**Copyright: © NexStream Technical Education, LLC**.  
All rights reserved


# USGS Earthquake Scraper Introduction
In this project, you will create a 'web scraper' to access and retrieve real-time data from the US Geological Service (USGS) reflecting the latest active earthquakes around the world which are equal or above a user input magnitude.

The data is in JSON format so you'll need to convert the output into a user-readable (friendly) format.

The feed is from the USGS database here:  https://earthquake.usgs.gov/earthquakes/feed/.  You should become familiar with this site.

The format of the feed summary is here: https://earthquake.usgs.gov/earthquakes/feed/v1.0/geojson.php.  You should become familiar with the fields for the JSON data.  

Note you can use a JSON viewer for a more readable format of the data.  
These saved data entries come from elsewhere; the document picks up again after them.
(* ===== verification/GoNum.v ===== *)
(** * Go's machine integers and their decimal text

    The parts of the Go language and of [strconv]/[encoding/hex] that the
    program uses: 64-bit signed arithmetic with its wrap-around, [strconv.Itoa],
    [strconv.Atoi], fixed-width digit fields, and lower-case hex. *)

From S2P Require Import Prelude.
From Stdlib Require Import Ascii String Decimal DecimalString DecimalZ DecimalFacts.
From stdpp Require Import strings.

Open Scope Z_scope.

(** ** 64-bit signed integers *)

Definition min_int64 : Z := - 2 ^ 63.
Definition max_int64 : Z := 2 ^ 63 - 1.
Definition int64_ok (z : Z) : Prop := min_int64 <= z <= max_int64.

(** The value an [int64] holds after an operation whose exact result is [z]. *)
Definition wrap64 (z : Z) : Z := (z + 2 ^ 63) mod 2 ^ 64 - 2 ^ 63.

#[export] Instance int64_ok_dec z : Decision (int64_ok z).
Proof. unfold int64_ok. apply _. Defined.

Lemma wrap64_ok z : int64_ok (wrap64 z).
Proof.
  unfold int64_ok, wrap64, min_int64, max_int64.
  pose proof (Z.mod_pos_bound (z + 2 ^ 63) (2 ^ 64)). lia.
Qed.

Lemma wrap64_id z : int64_ok z -> wrap64 z = z.
Proof.
  unfold int64_ok, wrap64, min_int64, max_int64. intros H.
  rewrite Z.mod_small by lia. lia.
Qed.

(** ** [strconv.Itoa] and [strconv.Atoi] *)

Definition Itoa (z : Z) : string := NilZero.string_of_int (Z.to_int z).

(** [Atoi] takes an optional sign and at least one digit, and refuses a value
    outside the range of [int]. *)
Definition Atoi (s : string) : option Z :=
  let parsed :=
    match s with
    | String "+"%char rest => Z.of_uint <$> NilZero.uint_of_string rest
    | _ => Z.of_int <$> NilZero.int_of_string s
    end in
  match parsed with
  | Some z => if decide (int64_ok z) then Some z else None
  | None => None
  end.

Lemma string_of_uint_not_plus d s : NilZero.string_of_uint d <> String "+"%char s.
Proof. destruct d; simpl; congruence. Qed.

Lemma to_uint_not_nil p : Pos.to_uint p <> Decimal.Nil.
Proof.
  intros H. pose proof (DecimalPos.Unsigned.of_to p) as Hp. by rewrite H in Hp.
Qed.

(** No leading zero. *)
Lemma to_uint_head p d : Pos.to_uint p <> Decimal.D0 d.
Proof.
  intros E. pose proof (DecimalN.Unsigned.to_of (N.to_uint (Npos p))) as Hn.
  rewrite DecimalN.Unsigned.of_to in Hn. simpl in Hn. rewrite E in Hn.
  unfold Decimal.unorm in Hn. destruct (Decimal.nzhead (Decimal.D0 d)) eqn:Ez; try discriminate Hn.
  - injection Hn as ->. apply (DecimalPos.Unsigned.to_uint_nonzero p E).
  - by apply nzhead_nonzero in Ez.
Qed.

Lemma int_of_string_Itoa z : Z.of_int <$> NilZero.int_of_string (Itoa z) = Some z.
Proof.
  unfold Itoa. rewrite NilZero.isi.
  - simpl. f_equal. apply DecimalZ.of_to.
  - destruct z; simpl; [done | | done]. intros [=]. by eapply to_uint_not_nil.
  - destruct z; simpl; [done | done |]. intros [=]. by eapply to_uint_not_nil.
Qed.

Lemma Itoa_inj z1 z2 : Itoa z1 = Itoa z2 -> z1 = z2.
Proof.
  intros E. pose proof (int_of_string_Itoa z1) as H1. pose proof (int_of_string_Itoa z2) as H2.
  rewrite E in H1. congruence.
Qed.

Lemma Itoa_not_plus z s : Itoa z <> String "+"%char s.
Proof.
  unfold Itoa. destruct (Z.to_int z); simpl; [apply string_of_uint_not_plus | congruence].
Qed.

(** Printing an [int] and reading it back gives the same [int]. *)
Lemma Atoi_Itoa z : int64_ok z -> Atoi (Itoa z) = Some z.
Proof.
  intros Hz. unfold Atoi. pose proof (Itoa_not_plus z) as Hp.
  pose proof (int_of_string_Itoa z) as Hi.
  destruct (Itoa z) as [|a r]; [discriminate Hi|].
  destruct (decide (a = "+"%char)) as [->|Ha]; [by destruct (Hp r)|].
  assert (match a with
          | "+"%char => Z.of_uint <$> NilZero.uint_of_string r
          | _ => Z.of_int <$> NilZero.int_of_string (String a r)
          end = Some z) as ->.
  { destruct a as [[] [] [] [] [] [] [] []]; try exact Hi. by destruct Ha. }
  by rewrite decide_True.
Qed.

Lemma Atoi_range s z : Atoi s = Some z -> int64_ok z.
Proof. unfold Atoi. intros H. repeat case_match; by simplify_eq. Qed.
# Part 1a:  Setup the environment and script and prompt the user for input.
Setup the script imports and prompt the user for the magnitude from which the USGS data will be accessed.  That is, any earthquake greater than or equal to the input magnitude will be retrieved from the database.  
You'll need to import the urllib.request library to get to the web site.
You also can input the json library to utilize the functions in that library.
Check out both API's for reference.


In [1]:
import urllib.request
import json
import csv
from datetime import datetime

# Part 1b:  Write the printResults function.  
In this function, you should print the output of the data you retrieved from the site:  http://earthquake.usgs.gov/earthquakes/feed/v1.0/summary/2.5_day.geojson      
See the code comments for guided instruction.
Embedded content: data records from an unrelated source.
(* ===== verification/Errors.v ===== *)
(** * Error values

    The sentinel errors of [queue/errors.go], the errors the Go runtime and the
    Redis client hand to the program, and the wrapping done by [fmt.Errorf]
    with [%w].  [errors_Is] is Go's [errors.Is]: it looks through wrapping. *)

From S2P Require Import Prelude.

Inductive error : Type :=
  | ErrNotImplemented
  | ErrUnknownTask
  | ErrInvalidJob
  | ErrLeaseLost
  | ErrCanceled                 (* context.Canceled *)
  | ErrDeadlineExceeded         (* context.DeadlineExceeded, or a network timeout *)
  | ErrShutdown                 (* worker.go: errShutdown *)
  | ErrNet                      (* the client gave up: no reply from Redis *)
  | ErrReply (msg : string)     (* an error reply from Redis *)
  | ErrMsg (msg : string)       (* errors.New / a handler's error *)
  | ErrWrap (pre : string) (e : error) (post : string).  (* fmt.Errorf with %w *)

#[export] Instance error_eq_dec : EqDecision error.
Proof. solve_decision. Defined.

Fixpoint errors_Is (e target : error) : bool :=
  bool_decide (e = target) ||
  match e with ErrWrap _ e' _ => errors_Is e' target | _ => false end.

(** [err.Error()]. *)
Fixpoint error_string (e : error) : string :=
  match e with
  | ErrNotImplemented => "not implemented"
  | ErrUnknownTask => "unknown task"
  | ErrInvalidJob => "invalid job"
  | ErrLeaseLost => "lease lost"
  | ErrCanceled => "context canceled"
  | ErrDeadlineExceeded => "context deadline exceeded"
  | ErrShutdown => "worker shutdown timed out"
  | ErrNet => "i/o error"
  | ErrReply m | ErrMsg m => m
  | ErrWrap pre e' post => pre +:+ error_string e' +:+ post
  end.

Lemma errors_Is_refl e : errors_Is e e = true.
Proof. destruct e; cbn [errors_Is]; by rewrite bool_decide_eq_true_2. Qed.

Lemma errors_Is_wrap pre e post t :
  errors_Is e t = true -> errors_Is (ErrWrap pre e post) t = true.
Proof. intros H. cbn [errors_Is]. by rewrite H, orb_true_r. Qed.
Note you can use a JSON viewer for a more readable format of the data if you want to view it before processing it with your function.



In [2]:
def printResults(data):
    """
    Part 1b: Print earthquake results
    - data: JSON string of USGS earthquake feed
    """
    try:
        parsed = json.loads(data)
        events = parsed.get('features', [])
        print(f"Number of earthquakes found: {len(events)}\n")
        for feature in events:
            props = feature['properties']
            mag = props.get('mag')
            place = props.get('place')
            time_ms = props.get('time')
            time_str = datetime.utcfromtimestamp(time_ms/1000).strftime('%Y-%m-%d %H:%M:%S UTC')
            print(f"Mag {mag}, Location: {place}, Time: {time_str}")
    except Exception as e:
        print(f"Error processing data: {e}")
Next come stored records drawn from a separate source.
(* ===== verification/Job.v ===== *)
(** * Jobs and leases ([queue/job.go])

    The job record, its lease, the fencing token that orders the runs of a job,
    and the checks on a job. Times are nanoseconds since the Unix epoch (UTC);
    [int] and [int64] fields are integers kept at 64 bits. *)

From S2P Require Import Prelude GoNum Errors.
From Stdlib Require Import Ascii.
From stdpp Require Import strings.

Open Scope Z_scope.

(** A Redis stream entry ID, "<ms>-<seq>", as its two numbers. *)
Abbreviation eid := (N * N)%type.

Definition eid_lt (a b : eid) : Prop :=
  (a.1 < b.1)%N \/ (a.1 = b.1 /\ (a.2 < b.2)%N).
Definition eid_le (a b : eid) : Prop := a = b \/ eid_lt a b.

#[export] Instance eid_lt_dec : RelDecision eid_lt.
Proof. intros a b. unfold eid_lt. apply _. Defined.
#[export] Instance eid_le_dec : RelDecision eid_le.
Proof. intros a b. unfold eid_le. apply _. Defined.

(** ** Data *)

(** [Lease] identifies one delivery of a job to one worker. *)
Record Lease := mkLease {
  MessageID : eid;
  Owner : string;
  Token : Z;
  Partition : Z;
}.

Record Job := mkJob {
  ID : string;
  Task : string;
  Payload : string;
  Attempt : Z;
  MaxAttempts : Z;
  TraceParent : string;
  CreatedAt : Z;
  AvailableAt : Z;
  IdempotencyKey : string;
  JLease : Lease;
}.

Record EnqueueOptions := mkEnqueueOptions {
  eo_MaxAttempts : Z;
  eo_Delay : Z;
  eo_IdempotencyKey : string;
}.

Record JobResult := mkJobResult {
  Retryable : bool;
  ResErr : option error;
}.

#[export] Instance Lease_eq_dec : EqDecision Lease.
Proof. solve_decision. Defined.
#[export] Instance Job_eq_dec : EqDecision Job.
Proof. solve_decision. Defined.

Definition zeroLease : Lease := mkLease (0%N, 0%N) "" 0 0.

(** Record updates the program performs on a job. *)
Definition set_ID (j : Job) (i : string) : Job :=
  mkJob i (Task j) (Payload j) (Attempt j) (MaxAttempts j) (TraceParent j)
    (CreatedAt j) (AvailableAt j) (IdempotencyKey j) (JLease j).
Definition set_Attempt (j : Job) (a : Z) : Job :=
  mkJob (ID j) (Task j) (Payload j) a (MaxAttempts j) (TraceParent j)
    (CreatedAt j) (AvailableAt j) (IdempotencyKey j) (JLease j).
Definition set_TraceParent (j : Job) (t : string) : Job :=
  mkJob (ID j) (Task j) (Payload j) (Attempt j) (MaxAttempts j) t
    (CreatedAt j) (AvailableAt j) (IdempotencyKey j) (JLease j).
Definition set_Lease (j : Job) (l : Lease) : Job :=
  mkJob (ID j) (Task j) (Payload j) (Attempt j) (MaxAttempts j) (TraceParent j)
    (CreatedAt j) (AvailableAt j) (IdempotencyKey j) l.
Definition set_Partition (l : Lease) (p : Z) : Lease :=
  mkLease (MessageID l) (Owner l) (Token l) p.

(** ** Operations *)

Definition hex_digit (n : N) : ascii :=
  ascii_of_N (if (n <? 10)%N then 48 + n else 87 + n)%N.

(** [hex.EncodeToString]. *)
Fixpoint hex_encode (bs : list ascii) : string :=
  match bs with
  | [] => ""
  | b :: bs' =>
      String (hex_digit (N_of_ascii b / 16))
        (String (hex_digit (N_of_ascii b mod 16)) (hex_encode bs'))
  end.

(** [NewJobID] of the 16 random bytes read from [crypto/rand]. *)
Definition NewJobID (b : list ascii) : string := hex_encode b.

Definition FencingToken (j : Job) : Z :=
  Z.lor (wrap64 (Z.shiftl (Attempt j) 32)) (Token (JLease j)).

Definition NewRetryableError (e : error) : JobResult := mkJobResult true (Some e).
Definition NewPermanentError (e : error) : JobResult := mkJobResult false (Some e).

Definition Validate (j : Job) : option error :=
  if bool_decide (Task j = "") || (String.length (Payload j) =? 0)%nat then Some ErrInvalidJob
  else if MaxAttempts j <=? 0 then Some ErrInvalidJob
  else None.

Definition Exhausted (j : Job) : bool := MaxAttempts j <=? wrap64 (Attempt j + 1).

(** ** The order of stream IDs *)

Lemma eid_lt_irrefl a : ~ eid_lt a a.
Proof. unfold eid_lt. lia. Qed.

Lemma eid_lt_trans a b c : eid_lt a b -> eid_lt b c -> eid_lt a c.
Proof. unfold eid_lt. lia. Qed.

Lemma eid_le_lt_trans a b c : eid_le a b -> eid_lt b c -> eid_lt a c.
Proof. intros [->|?] ?; [done|]. by eapply eid_lt_trans. Qed.

Lemma eid_lt_le_trans a b c : eid_lt a b -> eid_le b c -> eid_lt a c.
Proof. intros ? [->|?]; [done|]. by eapply eid_lt_trans. Qed.

Lemma eid_le_trans a b c : eid_le a b -> eid_le b c -> eid_le a c.
Proof. intros [->|?] ?; [done|]. right. by eapply eid_lt_le_trans. Qed.

Lemma eid_le_refl a : eid_le a a.
Proof. by left. Qed.

Lemma eid_le_zero a : eid_le (0%N, 0%N) a.
Proof. destruct a as [a b]. unfold eid_le, eid_lt. simpl. destruct a, b; naive_solver lia. Qed.

Lemma eid_lt_neq a b : eid_lt a b -> a <> b.
Proof. intros H ->. by apply eid_lt_irrefl in H. Qed.

Lemma eid_not_lt a b : ~ eid_lt a b <-> eid_le b a.
Proof.
  destruct a as [a1 a2], b as [b1 b2]. unfold eid_le, eid_lt. simpl. split.
  - intros H. destruct (decide (a1 = b1)) as [->|]; [|right; left; lia].
    destruct (decide (a2 = b2)) as [->|]; [by left | right; right; lia].
  - intros [[= -> ->]|?]; lia.
Qed.

Lemma eid_not_le a b : ~ eid_le a b <-> eid_lt b a.
Proof.
  rewrite <- eid_not_lt. split; [|tauto]. intros H. destruct (decide (eid_lt b a)); tauto.
Qed.

#[export] Hint Resolve eid_le_refl eid_lt_irrefl : dtq.

(** ** Fencing tokens *)

(** Within 31-bit attempts and 32-bit delivery counts the two halves of a token
    do not overlap. *)
Definition token_fits (j : Job) : Prop :=
  0 <= Attempt j < 2 ^ 31 /\ 0 <= Token (JLease j) < 2 ^ 32.

Lemma FencingToken_fits j :
  token_fits j -> FencingToken j = Attempt j * 2 ^ 32 + Token (JLease j).
Proof.
  intros [Ha Ht]. unfold FencingToken.
  rewrite Z.shiftl_mul_pow2 by lia.
  rewrite wrap64_id by (unfold int64_ok, min_int64, max_int64; lia).
  assert (Z.land (Attempt j * 2 ^ 32) (Token (JLease j)) = 0) as Hdisj.
  { apply Z.bits_inj'. intros n Hn. rewrite Z.land_spec, Z.bits_0.
    destruct (decide (n < 32)).
    { rewrite Z.mul_pow2_bits_low by lia. done. }
    rewrite (Z.bits_above_log2 (Token (JLease j)) n); [apply andb_false_r | lia |].
    destruct (decide (Token (JLease j) = 0)) as [->|]; [simpl; lia |].
    apply Z.log2_lt_pow2; [lia |]. eapply Z.lt_le_trans; [apply Ht |].
    apply Z.pow_le_mono_r; lia. }
  by rewrite Z.add_nocarry_lxor, Z.lxor_lor.
Qed.

(** A later run of a job: a retry of it, or a redelivery of the same attempt. *)
Definition later_run (j1 j2 : Job) : Prop :=
  Attempt j1 < Attempt j2 \/
  (Attempt j1 = Attempt j2 /\ Token (JLease j1) < Token (JLease j2)).

(** Fencing tokens order the runs of a job: while the attempt number and
    the delivery count stay in range, a run has a higher token than another
    exactly if it is a later attempt or a later delivery of the same attempt. *)
Theorem FencingToken_order j1 j2 :
  token_fits j1 -> token_fits j2 ->
  later_run j1 j2 <-> FencingToken j1 < FencingToken j2.
Proof.
  intros H1 H2. rewrite !FencingToken_fits by done.
  destruct H1 as [? ?], H2 as [? ?]. unfold later_run.
  split; [nia |]. intros Hlt.
  destruct (Z.lt_trichotomy (Attempt j1) (Attempt j2)) as [?|[?|?]]; [by left | right; nia | nia].
Qed.

Lemma FencingToken_order_witness :
  let run a n := mkJob "a1" "email" "{}" a 3 "" 0 0 "" (mkLease (5%N, 0%N) "w1" n 0) in
  later_run (run 0 7) (run 1 1) <-> FencingToken (run 0 7) < FencingToken (run 1 1).
Proof. intros run. apply (FencingToken_order (run 0 7) (run 1 1)); split; simpl; lia. Defined.

(** ** Job IDs *)

Lemma hex_encode_length bs : String.length (hex_encode bs) = (2 * length bs)%nat.
Proof. induction bs as [|b bs IH]; simpl; [done|]. rewrite IH. lia. Qed.

Lemma hex_digit_inj m n :
  (m < 16)%N -> (n < 16)%N -> hex_digit m = hex_digit n -> m = n.
Proof.
  unfold hex_digit. intros Hm Hn H. apply (f_equal N_of_ascii) in H.
  rewrite !N_ascii_embedding in H; repeat case_match; try lia.
  all: repeat match goal with H : (_ <? _)%N = true |- _ => apply N.ltb_lt in H
    | H : (_ <? _)%N = false |- _ => apply N.ltb_ge in H end; lia.
Qed.

Lemma hex_encode_inj bs cs : hex_encode bs = hex_encode cs -> bs = cs.
Proof.
  revert cs. induction bs as [|b bs IH]; intros [|c cs]; simpl; try congruence.
  intros [= H1 H2 H3]. f_equal; [|auto].
  pose proof (N_ascii_bounded b). pose proof (N_ascii_bounded c).
  apply hex_digit_inj in H1; [|apply N.Div0.div_lt_upper_bound; lia..].
  apply hex_digit_inj in H2; [|apply N.mod_lt; lia..].
  rewrite <- (ascii_N_embedding b), <- (ascii_N_embedding c). f_equal.
  rewrite (N.div_mod' (N_of_ascii b) 16), (N.div_mod' (N_of_ascii c) 16). congruence.
Qed.

(** ** Validation *)

Lemma Validate_ok j :
  Validate j = None <-> Task j <> "" /\ Payload j <> "" /\ 0 < MaxAttempts j.
Proof.
  unfold Validate. rewrite <- (bool_decide_eq_false (Task j = "")).
  destruct (bool_decide (Task j = "")); simpl; [naive_solver|].
  destruct (Payload j); simpl; [naive_solver|].
  destruct (Z.leb_spec (MaxAttempts j) 0); naive_solver lia.
Qed.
# Part 1c:  Write the runner
In this code (either main or in a function), you should setup the URL from the USGS site, open the URL and read the data, call the printResults function.
http://earthquake.usgs.gov/earthquakes/feed/v1.0/summary/2.5_day.geojson  
See the code comments for guided instruction.  
 
Note you can use a JSON viewer for a more readable format of the data if you want to view it before processing it with your function.

In [3]:
def runner():
    """
    Part 1c: Prompt user, fetch data, call printResults, and loop
    """
    while True:
        try:
            mag = float(input("Enter minimum magnitude (0.0 to 10.0): "))
            if not (0.0 <= mag <= 10.0):
                print("Magnitude out of realistic range. Please try again.\n")
                continue
        except ValueError:
            print("Invalid input. Please enter a number.\n")
            continue

        # Fetch all earthquakes in the past day
        url = "https://earthquake.usgs.gov/earthquakes/feed/v1.0/summary/all_day.geojson"
        try:
            with urllib.request.urlopen(url) as response:
                raw_data = response.read().decode('utf-8')
        except Exception as e:
            print(f"Error fetching data: {e}\n")
            continue

        # Filter by magnitude threshold
        parsed = json.loads(raw_data)
        filtered_events = {
            "type": parsed.get("type"),
            "metadata": parsed.get("metadata"),
            "features": [f for f in parsed.get("features", []) if f['properties'].get('mag', 0) >= mag]
        }

        data_str = json.dumps(filtered_events)
        printResults(data_str)

        # Prompt to output to CSV
        save = input("\nSave results to CSV? (y/n): ").strip().lower()
        if save == 'y':
            printResults2(data_str)

        # Prompt for another run or exit
        cont = input("\nRun again? (y/n): ").strip().lower()
        if cont != 'y':
            print("Exiting program.")
            break

# Part 2:  Output data to spreadsheet
Convert output to CSV format.  

Rewrite the printResults function.  Call it printResults2(data) where a list or dictionary (your choice) is returned from the function to the runner then the data is converted to CSV format and saved to a file.

Change your runner to assign the returned data from your printResults2 function to a variable that you then convert to CSV format and save to a file.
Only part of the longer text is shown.